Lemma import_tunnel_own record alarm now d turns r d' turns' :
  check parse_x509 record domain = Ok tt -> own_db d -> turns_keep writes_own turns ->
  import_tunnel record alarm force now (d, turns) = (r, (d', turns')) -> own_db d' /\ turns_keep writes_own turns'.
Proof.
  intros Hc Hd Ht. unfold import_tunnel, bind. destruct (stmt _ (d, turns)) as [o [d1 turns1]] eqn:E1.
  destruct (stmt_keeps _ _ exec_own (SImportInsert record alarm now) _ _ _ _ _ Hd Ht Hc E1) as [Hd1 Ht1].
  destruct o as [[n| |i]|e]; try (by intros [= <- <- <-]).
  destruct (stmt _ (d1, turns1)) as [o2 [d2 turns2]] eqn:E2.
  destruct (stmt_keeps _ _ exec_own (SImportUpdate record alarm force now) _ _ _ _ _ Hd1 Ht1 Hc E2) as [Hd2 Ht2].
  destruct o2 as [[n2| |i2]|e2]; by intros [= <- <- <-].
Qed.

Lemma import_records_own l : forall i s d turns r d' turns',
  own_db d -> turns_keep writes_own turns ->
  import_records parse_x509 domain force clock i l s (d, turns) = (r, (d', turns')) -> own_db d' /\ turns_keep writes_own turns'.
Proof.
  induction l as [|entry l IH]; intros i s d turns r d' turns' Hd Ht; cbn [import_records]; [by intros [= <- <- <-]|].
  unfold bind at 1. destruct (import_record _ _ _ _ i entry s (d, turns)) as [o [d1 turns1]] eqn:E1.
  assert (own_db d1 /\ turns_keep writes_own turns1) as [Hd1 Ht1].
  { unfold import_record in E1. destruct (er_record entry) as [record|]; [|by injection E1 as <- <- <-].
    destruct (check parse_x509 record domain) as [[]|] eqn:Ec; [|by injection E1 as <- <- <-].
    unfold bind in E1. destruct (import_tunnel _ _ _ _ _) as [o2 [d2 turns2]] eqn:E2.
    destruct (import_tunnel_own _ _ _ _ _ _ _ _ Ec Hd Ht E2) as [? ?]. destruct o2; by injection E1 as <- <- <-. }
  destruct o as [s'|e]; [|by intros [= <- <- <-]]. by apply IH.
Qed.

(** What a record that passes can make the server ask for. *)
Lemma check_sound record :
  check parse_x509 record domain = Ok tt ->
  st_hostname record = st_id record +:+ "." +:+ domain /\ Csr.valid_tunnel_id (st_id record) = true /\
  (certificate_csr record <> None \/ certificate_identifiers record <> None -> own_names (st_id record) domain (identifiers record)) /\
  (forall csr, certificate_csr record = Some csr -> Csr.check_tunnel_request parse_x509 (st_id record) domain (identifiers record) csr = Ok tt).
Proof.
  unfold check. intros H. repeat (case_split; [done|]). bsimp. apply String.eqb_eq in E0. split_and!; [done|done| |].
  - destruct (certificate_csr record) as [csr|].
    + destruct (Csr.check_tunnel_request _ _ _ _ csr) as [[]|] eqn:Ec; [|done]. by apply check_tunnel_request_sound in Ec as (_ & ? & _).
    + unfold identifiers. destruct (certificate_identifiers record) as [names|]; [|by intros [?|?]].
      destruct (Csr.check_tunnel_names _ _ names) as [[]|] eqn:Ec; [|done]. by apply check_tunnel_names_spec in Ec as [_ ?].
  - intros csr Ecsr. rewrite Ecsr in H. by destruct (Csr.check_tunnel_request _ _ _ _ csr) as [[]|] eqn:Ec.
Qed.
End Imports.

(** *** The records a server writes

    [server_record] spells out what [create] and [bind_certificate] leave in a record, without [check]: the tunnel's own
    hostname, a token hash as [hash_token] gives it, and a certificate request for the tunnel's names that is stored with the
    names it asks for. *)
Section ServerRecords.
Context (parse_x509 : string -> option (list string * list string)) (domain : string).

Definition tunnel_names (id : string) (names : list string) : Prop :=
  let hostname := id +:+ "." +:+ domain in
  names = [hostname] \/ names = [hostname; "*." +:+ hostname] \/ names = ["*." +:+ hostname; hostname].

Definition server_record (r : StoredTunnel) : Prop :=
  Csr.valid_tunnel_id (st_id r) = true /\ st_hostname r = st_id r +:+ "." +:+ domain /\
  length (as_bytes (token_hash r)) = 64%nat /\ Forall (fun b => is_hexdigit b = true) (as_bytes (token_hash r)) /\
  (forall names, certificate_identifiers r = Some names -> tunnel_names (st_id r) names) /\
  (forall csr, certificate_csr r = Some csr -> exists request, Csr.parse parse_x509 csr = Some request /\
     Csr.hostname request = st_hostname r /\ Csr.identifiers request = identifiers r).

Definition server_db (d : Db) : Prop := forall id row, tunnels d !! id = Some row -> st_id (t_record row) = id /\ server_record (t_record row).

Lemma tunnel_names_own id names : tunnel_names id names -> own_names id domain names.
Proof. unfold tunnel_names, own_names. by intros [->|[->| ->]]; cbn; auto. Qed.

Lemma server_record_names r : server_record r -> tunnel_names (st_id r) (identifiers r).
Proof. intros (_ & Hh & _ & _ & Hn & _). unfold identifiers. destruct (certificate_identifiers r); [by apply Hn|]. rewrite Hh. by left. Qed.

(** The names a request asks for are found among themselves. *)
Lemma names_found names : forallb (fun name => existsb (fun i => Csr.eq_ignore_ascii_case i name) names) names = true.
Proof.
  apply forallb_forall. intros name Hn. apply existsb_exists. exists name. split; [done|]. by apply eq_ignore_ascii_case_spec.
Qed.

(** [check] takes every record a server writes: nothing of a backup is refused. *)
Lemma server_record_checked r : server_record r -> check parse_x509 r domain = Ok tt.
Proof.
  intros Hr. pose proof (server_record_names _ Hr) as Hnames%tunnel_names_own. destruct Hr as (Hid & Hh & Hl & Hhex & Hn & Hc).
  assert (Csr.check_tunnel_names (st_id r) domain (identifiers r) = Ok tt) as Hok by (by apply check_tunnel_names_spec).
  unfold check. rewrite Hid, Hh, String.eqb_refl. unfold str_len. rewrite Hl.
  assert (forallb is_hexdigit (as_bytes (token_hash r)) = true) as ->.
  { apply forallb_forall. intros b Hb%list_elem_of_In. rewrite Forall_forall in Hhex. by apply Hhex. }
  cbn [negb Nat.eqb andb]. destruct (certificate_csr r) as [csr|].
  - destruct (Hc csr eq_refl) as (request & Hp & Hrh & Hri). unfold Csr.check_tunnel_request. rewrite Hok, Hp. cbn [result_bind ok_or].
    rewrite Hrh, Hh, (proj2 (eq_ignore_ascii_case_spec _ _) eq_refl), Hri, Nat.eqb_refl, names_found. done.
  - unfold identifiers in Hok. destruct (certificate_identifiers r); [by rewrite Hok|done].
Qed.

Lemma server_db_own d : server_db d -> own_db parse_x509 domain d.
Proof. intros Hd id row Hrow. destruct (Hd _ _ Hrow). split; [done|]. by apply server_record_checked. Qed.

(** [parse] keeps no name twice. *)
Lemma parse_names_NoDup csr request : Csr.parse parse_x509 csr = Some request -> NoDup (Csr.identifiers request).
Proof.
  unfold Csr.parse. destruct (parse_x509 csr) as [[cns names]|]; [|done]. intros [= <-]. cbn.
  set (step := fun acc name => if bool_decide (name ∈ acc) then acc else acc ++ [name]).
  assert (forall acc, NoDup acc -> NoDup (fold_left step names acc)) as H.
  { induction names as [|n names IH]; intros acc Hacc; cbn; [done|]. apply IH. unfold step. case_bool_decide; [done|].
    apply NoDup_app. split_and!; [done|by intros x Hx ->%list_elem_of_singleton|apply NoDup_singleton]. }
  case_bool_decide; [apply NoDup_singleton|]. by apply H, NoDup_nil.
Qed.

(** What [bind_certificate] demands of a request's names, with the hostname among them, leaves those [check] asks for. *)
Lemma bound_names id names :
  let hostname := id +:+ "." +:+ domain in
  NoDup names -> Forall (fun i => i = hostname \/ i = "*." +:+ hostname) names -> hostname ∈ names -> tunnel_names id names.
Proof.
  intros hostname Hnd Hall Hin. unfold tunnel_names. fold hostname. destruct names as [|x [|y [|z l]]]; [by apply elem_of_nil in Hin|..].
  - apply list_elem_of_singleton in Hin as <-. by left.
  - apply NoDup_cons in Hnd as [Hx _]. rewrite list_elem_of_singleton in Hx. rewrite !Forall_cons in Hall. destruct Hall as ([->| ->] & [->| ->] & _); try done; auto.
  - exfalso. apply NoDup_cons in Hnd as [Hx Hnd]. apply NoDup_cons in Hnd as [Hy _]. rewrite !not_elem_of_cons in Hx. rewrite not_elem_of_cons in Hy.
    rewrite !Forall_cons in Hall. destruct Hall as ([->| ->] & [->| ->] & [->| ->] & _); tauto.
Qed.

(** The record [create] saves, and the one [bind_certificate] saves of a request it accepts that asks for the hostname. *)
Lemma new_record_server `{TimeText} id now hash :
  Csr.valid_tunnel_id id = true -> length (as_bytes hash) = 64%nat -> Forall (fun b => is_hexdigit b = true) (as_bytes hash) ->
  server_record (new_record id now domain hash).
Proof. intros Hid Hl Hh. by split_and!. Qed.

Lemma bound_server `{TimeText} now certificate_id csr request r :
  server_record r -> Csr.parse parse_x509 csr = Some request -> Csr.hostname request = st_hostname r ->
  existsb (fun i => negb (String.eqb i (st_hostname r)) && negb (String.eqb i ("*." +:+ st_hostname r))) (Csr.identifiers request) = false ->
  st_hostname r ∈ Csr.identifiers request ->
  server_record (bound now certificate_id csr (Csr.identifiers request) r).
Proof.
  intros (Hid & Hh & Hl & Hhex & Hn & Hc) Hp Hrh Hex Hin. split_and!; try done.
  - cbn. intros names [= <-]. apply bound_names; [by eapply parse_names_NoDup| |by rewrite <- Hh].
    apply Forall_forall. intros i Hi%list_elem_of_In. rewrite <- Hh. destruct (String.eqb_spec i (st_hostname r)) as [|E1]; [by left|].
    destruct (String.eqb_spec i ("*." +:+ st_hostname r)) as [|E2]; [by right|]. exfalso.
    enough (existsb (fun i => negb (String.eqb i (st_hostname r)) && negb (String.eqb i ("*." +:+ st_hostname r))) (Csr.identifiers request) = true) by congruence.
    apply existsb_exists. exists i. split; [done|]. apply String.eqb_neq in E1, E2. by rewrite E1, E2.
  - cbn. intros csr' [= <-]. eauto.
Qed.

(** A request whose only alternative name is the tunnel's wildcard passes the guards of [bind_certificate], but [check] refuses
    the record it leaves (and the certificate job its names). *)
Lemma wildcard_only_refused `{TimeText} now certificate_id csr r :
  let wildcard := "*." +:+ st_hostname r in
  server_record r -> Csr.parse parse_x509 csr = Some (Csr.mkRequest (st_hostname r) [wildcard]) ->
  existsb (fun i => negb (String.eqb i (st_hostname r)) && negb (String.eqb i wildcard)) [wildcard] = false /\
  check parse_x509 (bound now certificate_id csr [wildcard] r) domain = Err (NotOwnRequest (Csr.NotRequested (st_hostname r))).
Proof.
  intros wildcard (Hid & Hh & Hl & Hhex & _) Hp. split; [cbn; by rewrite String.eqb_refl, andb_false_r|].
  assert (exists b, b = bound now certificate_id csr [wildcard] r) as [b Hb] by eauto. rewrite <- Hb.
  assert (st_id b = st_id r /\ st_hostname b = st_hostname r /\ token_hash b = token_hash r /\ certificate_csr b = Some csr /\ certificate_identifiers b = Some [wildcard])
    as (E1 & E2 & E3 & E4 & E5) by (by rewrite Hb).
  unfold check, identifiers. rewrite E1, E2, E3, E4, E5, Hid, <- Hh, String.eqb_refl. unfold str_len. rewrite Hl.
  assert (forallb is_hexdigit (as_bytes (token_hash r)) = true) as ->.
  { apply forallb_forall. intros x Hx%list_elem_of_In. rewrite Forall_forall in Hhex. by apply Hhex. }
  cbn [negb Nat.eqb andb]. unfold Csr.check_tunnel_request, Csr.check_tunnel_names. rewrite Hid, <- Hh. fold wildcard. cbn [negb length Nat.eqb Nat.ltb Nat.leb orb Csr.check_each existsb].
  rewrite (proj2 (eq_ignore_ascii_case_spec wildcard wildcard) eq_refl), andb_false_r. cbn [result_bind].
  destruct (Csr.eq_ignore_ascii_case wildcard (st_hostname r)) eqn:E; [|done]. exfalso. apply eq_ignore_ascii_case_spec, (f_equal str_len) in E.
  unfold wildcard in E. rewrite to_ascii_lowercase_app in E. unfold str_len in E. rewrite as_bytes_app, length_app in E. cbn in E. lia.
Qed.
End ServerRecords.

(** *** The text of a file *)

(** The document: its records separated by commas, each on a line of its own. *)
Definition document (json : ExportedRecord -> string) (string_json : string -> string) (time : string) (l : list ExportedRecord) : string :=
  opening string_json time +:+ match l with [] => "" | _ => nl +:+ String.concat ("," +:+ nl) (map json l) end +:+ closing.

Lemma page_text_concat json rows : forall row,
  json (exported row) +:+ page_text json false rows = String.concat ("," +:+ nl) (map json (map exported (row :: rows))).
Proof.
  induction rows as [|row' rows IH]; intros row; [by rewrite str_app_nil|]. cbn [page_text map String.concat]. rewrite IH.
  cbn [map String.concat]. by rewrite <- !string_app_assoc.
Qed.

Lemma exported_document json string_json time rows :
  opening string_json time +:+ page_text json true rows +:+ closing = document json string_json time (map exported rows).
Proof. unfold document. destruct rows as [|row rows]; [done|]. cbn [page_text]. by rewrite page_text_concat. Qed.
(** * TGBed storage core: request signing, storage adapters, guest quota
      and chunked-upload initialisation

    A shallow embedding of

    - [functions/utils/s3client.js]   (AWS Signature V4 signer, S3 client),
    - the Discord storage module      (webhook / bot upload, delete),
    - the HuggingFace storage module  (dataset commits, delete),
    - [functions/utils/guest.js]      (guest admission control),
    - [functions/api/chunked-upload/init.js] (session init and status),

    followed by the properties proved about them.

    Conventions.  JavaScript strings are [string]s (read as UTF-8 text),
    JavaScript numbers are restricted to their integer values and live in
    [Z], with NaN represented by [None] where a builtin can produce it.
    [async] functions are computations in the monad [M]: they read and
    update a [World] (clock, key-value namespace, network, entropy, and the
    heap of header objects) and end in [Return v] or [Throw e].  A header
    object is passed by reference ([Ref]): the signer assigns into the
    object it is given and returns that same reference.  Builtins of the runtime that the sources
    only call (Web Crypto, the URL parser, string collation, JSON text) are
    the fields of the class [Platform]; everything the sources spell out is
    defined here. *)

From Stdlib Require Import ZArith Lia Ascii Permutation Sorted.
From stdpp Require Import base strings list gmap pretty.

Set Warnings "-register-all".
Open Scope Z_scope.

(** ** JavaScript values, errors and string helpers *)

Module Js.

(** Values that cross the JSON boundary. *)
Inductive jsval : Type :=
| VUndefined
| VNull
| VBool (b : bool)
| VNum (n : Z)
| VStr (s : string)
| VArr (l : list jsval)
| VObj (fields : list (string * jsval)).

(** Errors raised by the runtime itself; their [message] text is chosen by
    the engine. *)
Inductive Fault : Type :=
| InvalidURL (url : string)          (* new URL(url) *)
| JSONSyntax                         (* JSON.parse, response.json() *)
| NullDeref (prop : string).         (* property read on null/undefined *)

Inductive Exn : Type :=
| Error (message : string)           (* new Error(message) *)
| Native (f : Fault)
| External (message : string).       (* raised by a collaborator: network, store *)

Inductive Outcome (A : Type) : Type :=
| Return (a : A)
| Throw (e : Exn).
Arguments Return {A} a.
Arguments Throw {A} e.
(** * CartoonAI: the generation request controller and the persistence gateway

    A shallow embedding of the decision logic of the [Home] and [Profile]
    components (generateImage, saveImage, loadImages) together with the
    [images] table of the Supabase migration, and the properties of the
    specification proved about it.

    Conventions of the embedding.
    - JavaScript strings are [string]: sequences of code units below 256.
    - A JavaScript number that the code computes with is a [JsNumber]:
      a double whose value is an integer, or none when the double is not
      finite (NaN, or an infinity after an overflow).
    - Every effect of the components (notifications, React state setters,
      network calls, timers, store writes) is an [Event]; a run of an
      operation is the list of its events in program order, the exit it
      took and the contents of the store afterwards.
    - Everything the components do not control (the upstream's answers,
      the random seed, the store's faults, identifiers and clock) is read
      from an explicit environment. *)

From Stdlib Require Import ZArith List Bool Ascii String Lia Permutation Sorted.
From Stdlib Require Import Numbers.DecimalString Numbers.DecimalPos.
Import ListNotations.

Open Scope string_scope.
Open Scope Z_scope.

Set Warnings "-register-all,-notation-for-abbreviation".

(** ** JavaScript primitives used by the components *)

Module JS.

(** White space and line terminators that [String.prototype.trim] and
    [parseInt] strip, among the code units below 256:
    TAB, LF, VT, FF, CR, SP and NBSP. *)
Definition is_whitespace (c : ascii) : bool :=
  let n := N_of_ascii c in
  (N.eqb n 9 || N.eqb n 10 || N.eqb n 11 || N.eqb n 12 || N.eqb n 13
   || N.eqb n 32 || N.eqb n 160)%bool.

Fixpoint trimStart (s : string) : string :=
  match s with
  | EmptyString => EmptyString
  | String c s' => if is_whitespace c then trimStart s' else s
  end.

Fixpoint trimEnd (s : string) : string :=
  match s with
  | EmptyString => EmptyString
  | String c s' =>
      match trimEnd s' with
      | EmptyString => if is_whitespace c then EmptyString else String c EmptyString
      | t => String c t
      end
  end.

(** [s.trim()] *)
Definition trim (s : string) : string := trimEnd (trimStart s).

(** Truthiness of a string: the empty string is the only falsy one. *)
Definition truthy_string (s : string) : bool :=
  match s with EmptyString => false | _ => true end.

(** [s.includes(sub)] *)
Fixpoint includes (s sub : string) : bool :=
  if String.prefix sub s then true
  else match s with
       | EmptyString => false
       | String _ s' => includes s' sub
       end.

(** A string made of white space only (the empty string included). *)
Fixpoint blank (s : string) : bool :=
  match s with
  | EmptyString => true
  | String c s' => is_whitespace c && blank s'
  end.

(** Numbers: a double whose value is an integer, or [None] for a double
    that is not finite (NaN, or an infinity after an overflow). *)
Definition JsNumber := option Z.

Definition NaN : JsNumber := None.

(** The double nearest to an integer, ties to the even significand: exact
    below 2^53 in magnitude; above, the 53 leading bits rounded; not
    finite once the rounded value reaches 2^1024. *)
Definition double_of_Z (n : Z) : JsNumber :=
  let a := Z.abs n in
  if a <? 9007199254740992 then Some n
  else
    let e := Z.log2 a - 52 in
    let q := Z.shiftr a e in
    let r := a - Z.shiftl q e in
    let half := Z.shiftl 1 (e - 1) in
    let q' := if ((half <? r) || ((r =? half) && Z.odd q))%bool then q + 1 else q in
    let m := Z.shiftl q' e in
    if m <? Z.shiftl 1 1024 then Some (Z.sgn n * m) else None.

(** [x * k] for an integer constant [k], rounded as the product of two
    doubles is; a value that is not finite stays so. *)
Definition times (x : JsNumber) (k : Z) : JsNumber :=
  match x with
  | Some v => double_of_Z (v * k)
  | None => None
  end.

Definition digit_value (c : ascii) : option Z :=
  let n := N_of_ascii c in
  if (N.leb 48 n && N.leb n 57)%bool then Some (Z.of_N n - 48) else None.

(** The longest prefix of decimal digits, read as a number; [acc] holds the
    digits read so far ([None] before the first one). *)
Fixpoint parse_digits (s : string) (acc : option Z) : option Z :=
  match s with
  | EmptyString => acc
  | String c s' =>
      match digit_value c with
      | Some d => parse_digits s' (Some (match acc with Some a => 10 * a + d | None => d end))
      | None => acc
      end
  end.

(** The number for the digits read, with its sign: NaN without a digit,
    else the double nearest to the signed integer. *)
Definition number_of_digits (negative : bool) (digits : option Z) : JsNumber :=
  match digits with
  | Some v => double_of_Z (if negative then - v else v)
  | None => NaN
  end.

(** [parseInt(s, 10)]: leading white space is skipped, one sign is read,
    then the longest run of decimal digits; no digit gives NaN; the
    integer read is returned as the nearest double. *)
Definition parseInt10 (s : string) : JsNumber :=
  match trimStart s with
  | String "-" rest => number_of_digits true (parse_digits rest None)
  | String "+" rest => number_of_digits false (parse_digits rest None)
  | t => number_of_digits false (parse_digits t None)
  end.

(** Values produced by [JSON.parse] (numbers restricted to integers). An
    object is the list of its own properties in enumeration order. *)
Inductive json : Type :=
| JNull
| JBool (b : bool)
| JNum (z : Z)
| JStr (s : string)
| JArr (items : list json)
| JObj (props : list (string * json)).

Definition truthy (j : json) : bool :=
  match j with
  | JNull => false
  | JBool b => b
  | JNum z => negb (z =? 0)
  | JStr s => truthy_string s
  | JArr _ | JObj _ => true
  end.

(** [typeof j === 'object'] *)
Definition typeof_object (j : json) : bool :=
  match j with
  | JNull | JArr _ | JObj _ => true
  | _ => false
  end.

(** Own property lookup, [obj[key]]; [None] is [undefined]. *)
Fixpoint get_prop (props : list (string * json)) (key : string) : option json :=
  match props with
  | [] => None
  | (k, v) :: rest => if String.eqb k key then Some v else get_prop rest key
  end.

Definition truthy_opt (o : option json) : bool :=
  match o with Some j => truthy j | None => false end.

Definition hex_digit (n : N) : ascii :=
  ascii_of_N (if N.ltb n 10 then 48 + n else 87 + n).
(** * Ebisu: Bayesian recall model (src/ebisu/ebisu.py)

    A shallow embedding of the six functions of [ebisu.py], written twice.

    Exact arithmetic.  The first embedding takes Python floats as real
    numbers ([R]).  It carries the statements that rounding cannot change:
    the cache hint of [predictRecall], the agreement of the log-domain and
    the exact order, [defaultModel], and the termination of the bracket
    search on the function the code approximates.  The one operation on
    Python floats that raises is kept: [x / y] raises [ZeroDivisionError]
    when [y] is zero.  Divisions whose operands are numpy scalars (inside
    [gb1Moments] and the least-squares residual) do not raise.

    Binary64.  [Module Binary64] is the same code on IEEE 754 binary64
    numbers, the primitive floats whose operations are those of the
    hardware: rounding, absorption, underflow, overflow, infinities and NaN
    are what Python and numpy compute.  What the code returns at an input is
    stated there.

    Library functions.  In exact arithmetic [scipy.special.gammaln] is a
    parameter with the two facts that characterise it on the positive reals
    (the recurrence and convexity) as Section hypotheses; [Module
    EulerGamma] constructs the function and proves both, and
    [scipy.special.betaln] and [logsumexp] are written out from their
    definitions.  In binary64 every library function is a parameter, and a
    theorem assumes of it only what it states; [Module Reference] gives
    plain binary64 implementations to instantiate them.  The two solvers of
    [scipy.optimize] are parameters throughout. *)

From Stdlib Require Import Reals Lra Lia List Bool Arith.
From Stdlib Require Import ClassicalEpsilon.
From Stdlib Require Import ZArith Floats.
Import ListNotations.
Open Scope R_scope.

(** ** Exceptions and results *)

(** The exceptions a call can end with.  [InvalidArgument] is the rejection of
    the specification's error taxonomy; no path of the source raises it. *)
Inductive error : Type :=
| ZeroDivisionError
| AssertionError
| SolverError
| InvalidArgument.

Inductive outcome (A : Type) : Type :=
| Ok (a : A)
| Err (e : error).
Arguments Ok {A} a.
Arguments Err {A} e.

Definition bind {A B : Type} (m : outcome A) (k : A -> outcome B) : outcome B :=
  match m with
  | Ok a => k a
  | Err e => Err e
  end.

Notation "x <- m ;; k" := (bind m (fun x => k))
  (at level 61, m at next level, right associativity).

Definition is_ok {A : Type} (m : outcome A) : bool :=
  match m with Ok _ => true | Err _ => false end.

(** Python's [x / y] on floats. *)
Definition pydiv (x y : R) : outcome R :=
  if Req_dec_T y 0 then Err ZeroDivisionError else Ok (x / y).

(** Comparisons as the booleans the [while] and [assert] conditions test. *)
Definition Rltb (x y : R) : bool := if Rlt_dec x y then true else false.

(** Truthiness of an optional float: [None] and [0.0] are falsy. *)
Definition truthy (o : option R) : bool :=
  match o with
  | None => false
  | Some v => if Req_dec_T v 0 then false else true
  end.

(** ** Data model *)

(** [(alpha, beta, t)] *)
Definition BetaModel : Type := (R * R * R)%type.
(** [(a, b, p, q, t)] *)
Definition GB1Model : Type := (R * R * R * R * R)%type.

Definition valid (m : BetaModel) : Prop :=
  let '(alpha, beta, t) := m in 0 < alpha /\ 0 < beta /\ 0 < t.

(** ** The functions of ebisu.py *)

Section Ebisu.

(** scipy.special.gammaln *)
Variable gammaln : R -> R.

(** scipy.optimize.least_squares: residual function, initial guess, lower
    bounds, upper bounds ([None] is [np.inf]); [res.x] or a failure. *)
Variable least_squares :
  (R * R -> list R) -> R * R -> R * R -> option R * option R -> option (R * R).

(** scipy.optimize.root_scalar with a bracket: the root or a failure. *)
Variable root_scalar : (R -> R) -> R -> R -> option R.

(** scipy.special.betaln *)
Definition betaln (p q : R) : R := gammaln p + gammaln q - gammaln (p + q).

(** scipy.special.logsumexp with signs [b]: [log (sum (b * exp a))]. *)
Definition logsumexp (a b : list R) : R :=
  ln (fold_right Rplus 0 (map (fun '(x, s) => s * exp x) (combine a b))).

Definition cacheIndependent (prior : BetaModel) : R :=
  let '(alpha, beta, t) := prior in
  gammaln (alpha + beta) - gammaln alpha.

———

### WORK ORDER
Only the lines above from the one with "JBool b => b" up to and including the one with "the exact order, [defaultModel], and" should be repeated, exactly as written.

### TASK RESULT
  | JBool b => b
  | JNum z => negb (z =? 0)
  | JStr s => truthy_string s
  | JArr _ | JObj _ => true
  end.

(** [typeof j === 'object'] *)
Definition typeof_object (j : json) : bool :=
  match j with
  | JNull | JArr _ | JObj _ => true
  | _ => false
  end.

(** Own property lookup, [obj[key]]; [None] is [undefined]. *)
Fixpoint get_prop (props : list (string * json)) (key : string) : option json :=
  match props with
  | [] => None
  | (k, v) :: rest => if String.eqb k key then Some v else get_prop rest key
  end.

Definition truthy_opt (o : option json) : bool :=
  match o with Some j => truthy j | None => false end.

Definition hex_digit (n : N) : ascii :=
  ascii_of_N (if N.ltb n 10 then 48 + n else 87 + n).
(** * Ebisu: Bayesian recall model (src/ebisu/ebisu.py)

    A shallow embedding of the six functions of [ebisu.py], written twice.

    Exact arithmetic.  The first embedding takes Python floats as real
    numbers ([R]).  It carries the statements that rounding cannot change:
    the cache hint of [predictRecall], the agreement of the log-domain and
    the exact order, [defaultModel], and the termination of the bracket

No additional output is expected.